My teen was complaining he had no clean clothes so I asked him what he thought he should do: “Uh, go buy new clothes?”
Have kids. It’s fun.
Can we get Downton Abbey-style series about the Hogwarts janitors and kitchen staff?
Dad was probably bluffing when he said he’d turn the car around after driving 198 miles of a 200 mile trip but WE COULDN’T TAKE THAT CHANCE.
In what room do you guys hang the portrait of yourself as a centaur? I was thinking kitchen. The bedroom is kinda cliche
Some woman is out there right now pregnant with Leonardo Dicaprio’s next girlfriend.
70% of the Earth’s surface is oceans. The rest is split between car dealerships and a Costco parking lots.
After a blazing row with the girlfriend, we agreed there’d be makeup sex on date night, but I turned up in full Joker face paint and am now single again.
2018 guy: girls wear so much makeup lol
1018 guy: I can’t even tell who i’m married to because everyone’s face is covered in dirt
I jumped out of bed at 6am trying to catch the ice cream truck because I heard the music in a dream… so now I’m awake and I have no ice cream, this is bullshit
Right on, adults who are excited for Halloween. I too get excited about things meant for kids. Last week I lost my shit because I saw a frog
So rude of the public to always be there whenever I go out.
Doctor: do you exercise?
Me: oh yeah I do all of them, the push-offs, plonks
Doctor:
Me: cronchies
Doctor: I’m gonna put no
Me: ok
Her: Could you dim the lights?
Me: [thinking it’s sexy time] Oh yeah.
Her: Thank you. *begins slide show* The title of this presentation is “Things About You That Need Improving.” Please save your questions for the end.

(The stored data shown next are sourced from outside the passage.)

(** * keypress: a debounced line prompt and a non-blocking key reader

    A shallow embedding of [minimum_interval.py] and [key_reader.py].

    Python floats are IEEE 754 binary64 numbers, which is what Rocq's
    primitive [float] is, so timestamps and intervals are modelled as
    [float] and compared with the kernel's own operations.  The outside
    world (pending input, what was printed, function attributes, the
    terminal's mode) is threaded explicitly through every operation. *)

From Stdlib Require Import List String Ascii Bool Arith ZArith Lia Floats.
Import ListNotations.

Set Warnings "-inexact-float,-abstract-large-number".

Local Open Scope string_scope.
Local Open Scope list_scope.

(** ** Outcomes of a Python call *)

Inductive exn : Type :=
| EOFError
| AttributeError
| IndexError
| UnicodeDecodeError
| ValueError
| termios_error
| KeyboardInterrupt
| Exception (msg : string).

(** A call returns a value, raises, or never comes back because it waits
    for input that is not there. *)
Inductive outcome (A : Type) : Type :=
| Returns (a : A)
| Raises (e : exn)
| Blocks.

Arguments Returns {A} a.
Arguments Raises {A} e.
Arguments Blocks {A}.

Definition is_return {A} (r : outcome A) : bool :=
  match r with
  | Returns _ => true
  | _ => false
  end.

(** ** minimum_interval.py *)

Module MinimumInterval.

(** One line handed over by [input(prompt)], together with the reading
    [time.time()] gives on the statement that follows it. *)
Record submission : Type := Submission {
  text : string;
  stamp : float
}.

(** The part of the process [wait_for_enter] touches.  [input_time] is
    the function attribute [wait_for_enter.input_time]: [None] while the
    attribute does not exist, [Some None] while it holds Python's [None],
    [Some (Some t)] once it holds a timestamp. *)
Record world : Type := World {
  stdin : list submission;
  stdout : list string;
  input_time : option (option float)
}.

(** Lines 5-6: create the attribute when it is missing. *)
Definition init_attr (a : option (option float)) : option float :=
  match a with
  | None => None
  | Some v => v
  end.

If you have anything you want to sneak into the house, Christmas Eve is the day to do it. Can just rush through the door carrying anything saying “DON’T LOOK! DON’T LOOK!” and people will close their eyes. Next thing you know you’re eating a bucket of KFC safely in the bathroom.
Finding out that the majority of microplastics come from tire dust should be a call to rethink our push for electric cars, and consider the environment-friendly potential of moving castles
This could have been an email.
— me, while attending a wedding ceremony
Don’t cry because it’s over. Smile because your fingerprints aren’t in the database.
H: Let’s watch a really scary movie.
Me: Good idea.
[starts playing movie “Parenthood”]
I just *puff* completed a [leans on wall to steady myself] 5km run in *puff* 30 minutes for the [wipes bucket of sweat from face] first time ever [adds “fit” to bio before collapsing]
[concert venue]
Manager: Start the fog machine!
Me: *gulps* Fog?
*hundreds of frogs start falling on crowd
The KANYE went down to the very KANYE street to buy a new KANYE for only $KANYE dollars. “KANYE?” he asked.
– Kanye West doing a Mad Lib
Whenever someone else takes a pic of me I like to make sure both my hands are showing so it doesn’t scream selfie like my selfies do.
My wife is still mad about the time I seductively went under the covers…slid off the end of the bed…and then army crawled out of the bedroom.
Passed by a old school Math example today.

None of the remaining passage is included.